** Opening DATA RECORDS block **
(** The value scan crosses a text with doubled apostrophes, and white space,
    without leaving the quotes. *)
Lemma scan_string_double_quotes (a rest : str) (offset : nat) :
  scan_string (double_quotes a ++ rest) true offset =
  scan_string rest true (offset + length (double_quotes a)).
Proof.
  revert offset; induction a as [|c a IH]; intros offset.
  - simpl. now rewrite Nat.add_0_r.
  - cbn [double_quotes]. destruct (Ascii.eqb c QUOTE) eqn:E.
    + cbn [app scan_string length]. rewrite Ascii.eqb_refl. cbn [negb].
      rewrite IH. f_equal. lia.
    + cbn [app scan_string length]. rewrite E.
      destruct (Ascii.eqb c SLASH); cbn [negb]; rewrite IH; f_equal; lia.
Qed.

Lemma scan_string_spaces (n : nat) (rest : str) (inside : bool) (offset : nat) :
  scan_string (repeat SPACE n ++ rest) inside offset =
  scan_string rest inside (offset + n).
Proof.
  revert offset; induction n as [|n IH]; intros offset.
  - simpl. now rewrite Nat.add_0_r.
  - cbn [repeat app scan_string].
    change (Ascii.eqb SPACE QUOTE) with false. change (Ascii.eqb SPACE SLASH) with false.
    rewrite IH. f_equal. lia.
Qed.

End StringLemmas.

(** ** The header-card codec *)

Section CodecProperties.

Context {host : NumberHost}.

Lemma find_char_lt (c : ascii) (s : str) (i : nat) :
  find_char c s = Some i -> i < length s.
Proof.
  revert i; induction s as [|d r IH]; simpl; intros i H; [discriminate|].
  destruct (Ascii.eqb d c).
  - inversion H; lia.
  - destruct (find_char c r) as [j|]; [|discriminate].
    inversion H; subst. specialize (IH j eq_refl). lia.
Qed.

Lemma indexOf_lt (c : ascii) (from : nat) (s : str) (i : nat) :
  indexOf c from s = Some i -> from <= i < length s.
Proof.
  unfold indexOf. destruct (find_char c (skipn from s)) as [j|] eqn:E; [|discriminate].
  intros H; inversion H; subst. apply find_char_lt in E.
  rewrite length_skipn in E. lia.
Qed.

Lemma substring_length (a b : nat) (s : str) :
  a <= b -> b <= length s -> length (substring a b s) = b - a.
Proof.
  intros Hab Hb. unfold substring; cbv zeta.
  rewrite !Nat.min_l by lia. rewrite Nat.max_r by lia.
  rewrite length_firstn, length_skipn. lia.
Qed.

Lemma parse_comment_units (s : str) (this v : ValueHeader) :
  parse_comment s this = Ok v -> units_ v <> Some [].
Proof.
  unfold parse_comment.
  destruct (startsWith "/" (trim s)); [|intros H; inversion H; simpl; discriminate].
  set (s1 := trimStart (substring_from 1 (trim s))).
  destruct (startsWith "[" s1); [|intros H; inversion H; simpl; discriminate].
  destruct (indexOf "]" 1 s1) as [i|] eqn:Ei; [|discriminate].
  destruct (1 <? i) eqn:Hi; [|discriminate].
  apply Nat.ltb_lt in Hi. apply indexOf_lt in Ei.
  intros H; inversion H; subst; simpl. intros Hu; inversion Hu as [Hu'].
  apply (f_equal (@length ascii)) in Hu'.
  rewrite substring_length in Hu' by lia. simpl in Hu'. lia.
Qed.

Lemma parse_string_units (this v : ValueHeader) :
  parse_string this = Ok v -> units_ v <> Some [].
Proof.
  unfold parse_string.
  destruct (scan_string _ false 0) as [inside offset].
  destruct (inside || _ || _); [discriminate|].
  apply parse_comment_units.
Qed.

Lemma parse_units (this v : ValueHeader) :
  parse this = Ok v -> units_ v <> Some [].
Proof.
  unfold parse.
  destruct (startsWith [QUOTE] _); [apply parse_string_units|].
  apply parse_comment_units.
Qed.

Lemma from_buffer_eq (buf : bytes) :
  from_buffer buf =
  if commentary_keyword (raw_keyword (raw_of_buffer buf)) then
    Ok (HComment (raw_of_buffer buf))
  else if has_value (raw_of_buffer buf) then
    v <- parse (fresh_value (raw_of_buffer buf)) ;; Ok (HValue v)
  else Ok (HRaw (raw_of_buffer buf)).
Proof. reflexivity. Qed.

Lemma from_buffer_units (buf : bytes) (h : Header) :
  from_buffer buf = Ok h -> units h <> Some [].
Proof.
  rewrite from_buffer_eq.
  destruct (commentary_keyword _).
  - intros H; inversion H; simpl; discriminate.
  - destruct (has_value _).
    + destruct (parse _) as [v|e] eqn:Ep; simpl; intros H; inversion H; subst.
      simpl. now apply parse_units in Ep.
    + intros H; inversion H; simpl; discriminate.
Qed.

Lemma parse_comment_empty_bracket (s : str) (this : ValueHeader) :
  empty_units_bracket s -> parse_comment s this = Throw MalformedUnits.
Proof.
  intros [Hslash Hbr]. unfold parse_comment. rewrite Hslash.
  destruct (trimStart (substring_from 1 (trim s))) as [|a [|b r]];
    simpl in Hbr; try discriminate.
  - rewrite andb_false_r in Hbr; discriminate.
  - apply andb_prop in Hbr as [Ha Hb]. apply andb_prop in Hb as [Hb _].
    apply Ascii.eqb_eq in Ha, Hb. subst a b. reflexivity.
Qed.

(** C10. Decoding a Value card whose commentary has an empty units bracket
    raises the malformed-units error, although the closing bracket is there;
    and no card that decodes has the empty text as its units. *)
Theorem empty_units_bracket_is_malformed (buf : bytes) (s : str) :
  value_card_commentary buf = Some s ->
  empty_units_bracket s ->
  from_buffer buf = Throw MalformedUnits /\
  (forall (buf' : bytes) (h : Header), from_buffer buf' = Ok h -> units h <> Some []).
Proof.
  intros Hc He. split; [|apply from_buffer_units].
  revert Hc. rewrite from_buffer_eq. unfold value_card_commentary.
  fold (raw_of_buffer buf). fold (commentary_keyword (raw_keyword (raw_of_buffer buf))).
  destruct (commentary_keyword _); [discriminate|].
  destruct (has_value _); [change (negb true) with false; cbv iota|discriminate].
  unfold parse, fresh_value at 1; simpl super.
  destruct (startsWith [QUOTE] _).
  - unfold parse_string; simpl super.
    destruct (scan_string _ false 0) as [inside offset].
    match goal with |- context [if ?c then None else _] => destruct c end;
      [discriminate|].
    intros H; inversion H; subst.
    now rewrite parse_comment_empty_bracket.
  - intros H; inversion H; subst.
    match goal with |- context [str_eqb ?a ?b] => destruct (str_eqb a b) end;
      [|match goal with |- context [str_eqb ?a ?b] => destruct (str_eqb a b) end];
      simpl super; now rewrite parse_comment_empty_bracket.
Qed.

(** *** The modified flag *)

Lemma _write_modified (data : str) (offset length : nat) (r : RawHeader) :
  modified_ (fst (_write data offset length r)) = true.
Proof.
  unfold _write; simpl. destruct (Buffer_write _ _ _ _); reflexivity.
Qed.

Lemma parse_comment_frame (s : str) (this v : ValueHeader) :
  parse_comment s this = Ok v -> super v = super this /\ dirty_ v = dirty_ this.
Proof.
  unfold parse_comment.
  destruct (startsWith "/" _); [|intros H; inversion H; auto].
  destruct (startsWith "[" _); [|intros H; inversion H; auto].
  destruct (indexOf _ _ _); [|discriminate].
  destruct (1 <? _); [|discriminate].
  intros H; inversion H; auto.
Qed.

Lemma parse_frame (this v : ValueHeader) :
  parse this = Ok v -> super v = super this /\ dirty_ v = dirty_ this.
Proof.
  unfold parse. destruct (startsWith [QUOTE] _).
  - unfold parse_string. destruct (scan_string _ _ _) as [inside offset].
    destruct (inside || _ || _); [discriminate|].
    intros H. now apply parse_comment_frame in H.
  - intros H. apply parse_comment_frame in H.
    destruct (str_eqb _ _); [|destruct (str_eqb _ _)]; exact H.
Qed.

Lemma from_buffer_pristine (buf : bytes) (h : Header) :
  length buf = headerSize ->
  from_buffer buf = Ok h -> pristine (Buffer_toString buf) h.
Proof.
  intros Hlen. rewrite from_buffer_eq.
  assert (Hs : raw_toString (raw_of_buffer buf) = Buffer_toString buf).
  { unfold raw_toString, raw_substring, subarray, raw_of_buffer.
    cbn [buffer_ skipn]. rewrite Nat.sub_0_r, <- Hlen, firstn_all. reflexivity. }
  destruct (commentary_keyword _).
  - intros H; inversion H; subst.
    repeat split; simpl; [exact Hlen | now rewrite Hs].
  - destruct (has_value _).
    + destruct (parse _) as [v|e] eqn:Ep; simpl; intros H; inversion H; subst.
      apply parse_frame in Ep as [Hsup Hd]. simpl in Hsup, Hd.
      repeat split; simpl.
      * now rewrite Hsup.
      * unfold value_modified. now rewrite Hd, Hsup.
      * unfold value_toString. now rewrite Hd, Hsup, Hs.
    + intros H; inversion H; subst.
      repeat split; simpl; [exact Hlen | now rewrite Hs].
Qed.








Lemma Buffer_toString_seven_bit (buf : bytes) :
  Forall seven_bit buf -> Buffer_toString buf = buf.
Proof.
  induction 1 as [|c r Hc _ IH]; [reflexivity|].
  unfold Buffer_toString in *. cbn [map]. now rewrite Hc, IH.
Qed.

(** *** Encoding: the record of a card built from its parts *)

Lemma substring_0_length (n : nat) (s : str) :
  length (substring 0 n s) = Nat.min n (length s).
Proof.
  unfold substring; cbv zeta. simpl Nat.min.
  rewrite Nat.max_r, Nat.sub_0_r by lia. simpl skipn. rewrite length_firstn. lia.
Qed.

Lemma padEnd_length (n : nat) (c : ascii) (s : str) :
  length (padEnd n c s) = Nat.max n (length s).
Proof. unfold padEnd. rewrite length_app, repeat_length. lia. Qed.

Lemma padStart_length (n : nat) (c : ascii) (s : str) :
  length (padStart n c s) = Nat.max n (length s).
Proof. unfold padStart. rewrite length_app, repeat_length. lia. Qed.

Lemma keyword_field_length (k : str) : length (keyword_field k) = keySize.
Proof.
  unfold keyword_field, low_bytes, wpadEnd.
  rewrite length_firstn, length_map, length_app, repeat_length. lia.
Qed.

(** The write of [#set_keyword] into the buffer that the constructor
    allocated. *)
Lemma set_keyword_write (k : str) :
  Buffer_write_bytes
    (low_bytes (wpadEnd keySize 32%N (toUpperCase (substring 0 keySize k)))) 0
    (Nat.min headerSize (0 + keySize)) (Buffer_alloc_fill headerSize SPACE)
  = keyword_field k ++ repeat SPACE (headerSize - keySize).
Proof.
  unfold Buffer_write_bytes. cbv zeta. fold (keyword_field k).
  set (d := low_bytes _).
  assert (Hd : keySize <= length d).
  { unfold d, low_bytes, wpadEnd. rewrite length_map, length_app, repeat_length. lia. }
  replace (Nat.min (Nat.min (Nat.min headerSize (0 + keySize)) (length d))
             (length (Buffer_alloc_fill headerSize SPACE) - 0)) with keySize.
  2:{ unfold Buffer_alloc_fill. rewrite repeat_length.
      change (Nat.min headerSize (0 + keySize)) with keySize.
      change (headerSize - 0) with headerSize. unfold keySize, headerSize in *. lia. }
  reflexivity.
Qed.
** Closing DATA RECORDS block **
** Opening DATA RECORDS block **
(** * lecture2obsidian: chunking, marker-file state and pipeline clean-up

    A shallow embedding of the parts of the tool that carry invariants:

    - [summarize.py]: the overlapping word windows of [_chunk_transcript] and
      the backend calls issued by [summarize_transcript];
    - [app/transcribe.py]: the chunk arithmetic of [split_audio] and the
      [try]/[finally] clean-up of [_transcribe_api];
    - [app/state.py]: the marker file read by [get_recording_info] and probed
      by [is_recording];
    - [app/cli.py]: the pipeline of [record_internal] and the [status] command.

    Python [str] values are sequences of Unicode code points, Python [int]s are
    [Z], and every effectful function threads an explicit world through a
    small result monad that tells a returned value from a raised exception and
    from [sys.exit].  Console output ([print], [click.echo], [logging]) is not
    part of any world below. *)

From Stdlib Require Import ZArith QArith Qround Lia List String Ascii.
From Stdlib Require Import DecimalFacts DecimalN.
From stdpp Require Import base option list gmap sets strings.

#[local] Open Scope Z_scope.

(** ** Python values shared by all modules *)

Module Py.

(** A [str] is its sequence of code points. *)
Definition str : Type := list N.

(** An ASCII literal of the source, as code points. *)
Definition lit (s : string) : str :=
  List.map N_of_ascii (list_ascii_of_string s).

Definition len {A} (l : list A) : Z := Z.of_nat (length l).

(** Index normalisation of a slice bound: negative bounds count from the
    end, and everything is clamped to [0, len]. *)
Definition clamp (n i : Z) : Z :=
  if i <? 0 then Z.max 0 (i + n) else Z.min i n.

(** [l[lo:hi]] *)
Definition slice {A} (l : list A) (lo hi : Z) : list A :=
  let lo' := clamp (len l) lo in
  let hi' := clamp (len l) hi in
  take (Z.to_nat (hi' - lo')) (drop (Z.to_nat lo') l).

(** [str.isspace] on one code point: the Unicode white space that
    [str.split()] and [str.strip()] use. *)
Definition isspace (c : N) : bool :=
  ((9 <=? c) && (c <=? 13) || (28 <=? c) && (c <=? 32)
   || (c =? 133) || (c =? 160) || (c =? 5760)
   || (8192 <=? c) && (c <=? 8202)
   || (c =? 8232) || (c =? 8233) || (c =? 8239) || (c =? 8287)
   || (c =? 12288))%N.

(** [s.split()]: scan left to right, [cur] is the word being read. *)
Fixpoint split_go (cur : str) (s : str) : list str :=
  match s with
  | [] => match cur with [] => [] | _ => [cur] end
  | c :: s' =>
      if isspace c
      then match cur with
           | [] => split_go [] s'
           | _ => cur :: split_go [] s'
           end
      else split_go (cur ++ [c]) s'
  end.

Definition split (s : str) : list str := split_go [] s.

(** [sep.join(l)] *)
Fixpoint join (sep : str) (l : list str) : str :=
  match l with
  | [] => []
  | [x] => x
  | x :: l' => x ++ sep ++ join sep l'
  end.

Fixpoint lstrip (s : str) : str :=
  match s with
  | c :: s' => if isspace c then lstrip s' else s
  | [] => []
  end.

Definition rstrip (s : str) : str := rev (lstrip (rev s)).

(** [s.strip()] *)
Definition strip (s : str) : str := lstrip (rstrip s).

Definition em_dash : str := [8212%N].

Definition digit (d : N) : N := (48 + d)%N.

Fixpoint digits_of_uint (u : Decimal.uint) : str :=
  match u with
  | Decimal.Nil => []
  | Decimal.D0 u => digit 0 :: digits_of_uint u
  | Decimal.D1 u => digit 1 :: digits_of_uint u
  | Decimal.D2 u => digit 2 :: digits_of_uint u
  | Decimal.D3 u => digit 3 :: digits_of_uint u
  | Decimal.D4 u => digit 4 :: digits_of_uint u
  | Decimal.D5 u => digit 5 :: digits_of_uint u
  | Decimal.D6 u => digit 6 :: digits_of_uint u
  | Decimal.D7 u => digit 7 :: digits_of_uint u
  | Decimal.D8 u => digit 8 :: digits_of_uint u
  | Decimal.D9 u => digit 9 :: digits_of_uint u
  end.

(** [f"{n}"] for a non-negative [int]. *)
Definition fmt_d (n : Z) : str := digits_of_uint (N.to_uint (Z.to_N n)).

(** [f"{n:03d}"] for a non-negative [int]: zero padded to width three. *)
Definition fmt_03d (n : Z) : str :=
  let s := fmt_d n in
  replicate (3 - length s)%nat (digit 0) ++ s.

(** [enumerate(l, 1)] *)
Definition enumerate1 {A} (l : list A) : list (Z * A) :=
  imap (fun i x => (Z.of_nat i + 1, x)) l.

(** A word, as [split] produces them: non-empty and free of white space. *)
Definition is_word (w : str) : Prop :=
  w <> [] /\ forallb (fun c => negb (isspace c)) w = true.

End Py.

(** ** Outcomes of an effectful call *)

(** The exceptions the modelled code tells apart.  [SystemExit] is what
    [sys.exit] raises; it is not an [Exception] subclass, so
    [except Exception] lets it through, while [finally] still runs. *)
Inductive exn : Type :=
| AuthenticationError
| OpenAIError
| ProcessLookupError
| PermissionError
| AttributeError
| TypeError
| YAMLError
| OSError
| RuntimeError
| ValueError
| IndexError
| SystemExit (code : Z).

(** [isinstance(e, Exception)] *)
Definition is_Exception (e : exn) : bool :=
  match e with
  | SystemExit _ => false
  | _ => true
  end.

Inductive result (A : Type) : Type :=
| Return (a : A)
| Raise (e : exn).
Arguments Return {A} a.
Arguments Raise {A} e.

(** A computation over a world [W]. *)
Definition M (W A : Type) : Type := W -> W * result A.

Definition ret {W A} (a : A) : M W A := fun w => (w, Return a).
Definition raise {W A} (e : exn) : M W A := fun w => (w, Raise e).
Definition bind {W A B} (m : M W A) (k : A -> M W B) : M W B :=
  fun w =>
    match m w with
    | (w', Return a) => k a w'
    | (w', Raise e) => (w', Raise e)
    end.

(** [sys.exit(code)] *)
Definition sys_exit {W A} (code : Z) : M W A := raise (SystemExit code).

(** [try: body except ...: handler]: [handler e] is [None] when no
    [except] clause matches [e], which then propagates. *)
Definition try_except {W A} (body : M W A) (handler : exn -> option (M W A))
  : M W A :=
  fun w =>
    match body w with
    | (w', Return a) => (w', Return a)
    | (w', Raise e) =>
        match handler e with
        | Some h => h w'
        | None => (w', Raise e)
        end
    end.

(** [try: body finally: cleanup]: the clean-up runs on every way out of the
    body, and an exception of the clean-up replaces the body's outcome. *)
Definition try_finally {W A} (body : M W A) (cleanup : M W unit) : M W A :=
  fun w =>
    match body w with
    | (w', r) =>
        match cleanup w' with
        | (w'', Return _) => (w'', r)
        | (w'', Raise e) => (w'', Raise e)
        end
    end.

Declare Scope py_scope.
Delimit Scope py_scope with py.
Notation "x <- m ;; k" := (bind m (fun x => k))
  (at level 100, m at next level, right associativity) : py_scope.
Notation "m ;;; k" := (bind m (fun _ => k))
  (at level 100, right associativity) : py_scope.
** Closing DATA RECORDS block **
** Opening DATA RECORDS block **
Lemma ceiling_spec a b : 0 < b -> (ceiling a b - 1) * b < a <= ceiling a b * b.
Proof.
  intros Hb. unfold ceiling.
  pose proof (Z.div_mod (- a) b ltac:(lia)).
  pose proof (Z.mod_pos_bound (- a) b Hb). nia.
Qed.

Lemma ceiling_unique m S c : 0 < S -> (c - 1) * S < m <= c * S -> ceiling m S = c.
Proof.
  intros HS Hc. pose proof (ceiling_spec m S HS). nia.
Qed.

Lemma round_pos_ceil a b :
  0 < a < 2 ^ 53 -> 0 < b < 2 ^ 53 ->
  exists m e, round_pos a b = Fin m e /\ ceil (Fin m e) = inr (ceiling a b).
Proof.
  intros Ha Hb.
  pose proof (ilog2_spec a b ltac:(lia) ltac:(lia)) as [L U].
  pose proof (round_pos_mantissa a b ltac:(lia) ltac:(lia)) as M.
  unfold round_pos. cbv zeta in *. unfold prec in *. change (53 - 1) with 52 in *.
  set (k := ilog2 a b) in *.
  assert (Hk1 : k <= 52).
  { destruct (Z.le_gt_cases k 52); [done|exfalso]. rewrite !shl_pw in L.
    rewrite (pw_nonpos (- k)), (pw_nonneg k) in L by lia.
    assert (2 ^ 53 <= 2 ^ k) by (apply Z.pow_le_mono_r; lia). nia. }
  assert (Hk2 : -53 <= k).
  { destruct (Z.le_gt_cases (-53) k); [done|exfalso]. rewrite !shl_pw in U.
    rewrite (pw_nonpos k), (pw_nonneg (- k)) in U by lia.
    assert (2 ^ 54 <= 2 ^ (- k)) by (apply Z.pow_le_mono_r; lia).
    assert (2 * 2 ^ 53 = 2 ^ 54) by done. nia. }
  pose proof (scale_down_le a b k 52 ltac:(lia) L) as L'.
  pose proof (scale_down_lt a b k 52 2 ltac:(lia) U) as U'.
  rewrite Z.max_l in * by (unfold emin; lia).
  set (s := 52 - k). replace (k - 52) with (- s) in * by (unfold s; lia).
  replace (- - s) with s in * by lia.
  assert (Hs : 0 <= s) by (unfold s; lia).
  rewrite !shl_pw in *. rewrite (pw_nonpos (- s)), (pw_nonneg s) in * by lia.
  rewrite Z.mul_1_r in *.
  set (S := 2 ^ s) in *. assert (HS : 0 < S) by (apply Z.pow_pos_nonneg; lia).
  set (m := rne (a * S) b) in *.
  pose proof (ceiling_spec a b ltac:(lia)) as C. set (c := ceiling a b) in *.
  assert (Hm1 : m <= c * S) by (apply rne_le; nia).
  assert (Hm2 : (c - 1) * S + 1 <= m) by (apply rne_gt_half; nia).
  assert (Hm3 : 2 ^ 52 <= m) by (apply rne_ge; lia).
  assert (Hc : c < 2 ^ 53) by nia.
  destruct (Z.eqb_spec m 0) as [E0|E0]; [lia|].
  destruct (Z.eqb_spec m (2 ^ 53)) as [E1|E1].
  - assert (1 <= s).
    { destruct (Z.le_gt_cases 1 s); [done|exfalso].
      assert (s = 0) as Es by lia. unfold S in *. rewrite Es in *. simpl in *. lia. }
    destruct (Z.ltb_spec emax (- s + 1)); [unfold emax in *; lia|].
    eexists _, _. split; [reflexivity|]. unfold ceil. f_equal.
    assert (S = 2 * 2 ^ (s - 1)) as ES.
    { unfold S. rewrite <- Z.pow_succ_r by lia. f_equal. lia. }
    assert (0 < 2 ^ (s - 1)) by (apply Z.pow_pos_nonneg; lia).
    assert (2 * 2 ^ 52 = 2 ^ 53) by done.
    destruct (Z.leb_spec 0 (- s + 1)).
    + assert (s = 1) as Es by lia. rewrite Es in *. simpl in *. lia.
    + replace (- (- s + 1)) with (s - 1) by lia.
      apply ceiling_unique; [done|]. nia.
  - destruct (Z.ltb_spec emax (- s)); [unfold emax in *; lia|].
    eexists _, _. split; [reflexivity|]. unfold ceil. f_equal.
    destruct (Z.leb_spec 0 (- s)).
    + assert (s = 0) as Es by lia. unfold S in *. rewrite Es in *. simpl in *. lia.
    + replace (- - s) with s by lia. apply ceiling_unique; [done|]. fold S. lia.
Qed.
** Closing DATA RECORDS block **
PROBLEM REQUIREMENTS. Look above for the line holding "unfold round_pos. cbv". Print it and every line after it, exactly, through the line holding "rewrite Z.mul_1_r in *.".

EXERCISE OUTPUT.
  unfold round_pos. cbv zeta in *. unfold prec in *. change (53 - 1) with 52 in *.
  set (k := ilog2 a b) in *.
  assert (Hk1 : k <= 52).
  { destruct (Z.le_gt_cases k 52); [done|exfalso]. rewrite !shl_pw in L.
    rewrite (pw_nonpos (- k)), (pw_nonneg k) in L by lia.
    assert (2 ^ 53 <= 2 ^ k) by (apply Z.pow_le_mono_r; lia). nia. }
  assert (Hk2 : -53 <= k).
  { destruct (Z.le_gt_cases (-53) k); [done|exfalso]. rewrite !shl_pw in U.
    rewrite (pw_nonpos k), (pw_nonneg (- k)) in U by lia.
    assert (2 ^ 54 <= 2 ^ (- k)) by (apply Z.pow_le_mono_r; lia).
    assert (2 * 2 ^ 53 = 2 ^ 54) by done. nia. }
  pose proof (scale_down_le a b k 52 ltac:(lia) L) as L'.
  pose proof (scale_down_lt a b k 52 2 ltac:(lia) U) as U'.
  rewrite Z.max_l in * by (unfold emin; lia).
  set (s := 52 - k). replace (k - 52) with (- s) in * by (unfold s; lia).
  replace (- - s) with s in * by lia.
  assert (Hs : 0 <= s) by (unfold s; lia).
  rewrite !shl_pw in *. rewrite (pw_nonpos (- s)), (pw_nonneg s) in * by lia.
  rewrite Z.mul_1_r in *.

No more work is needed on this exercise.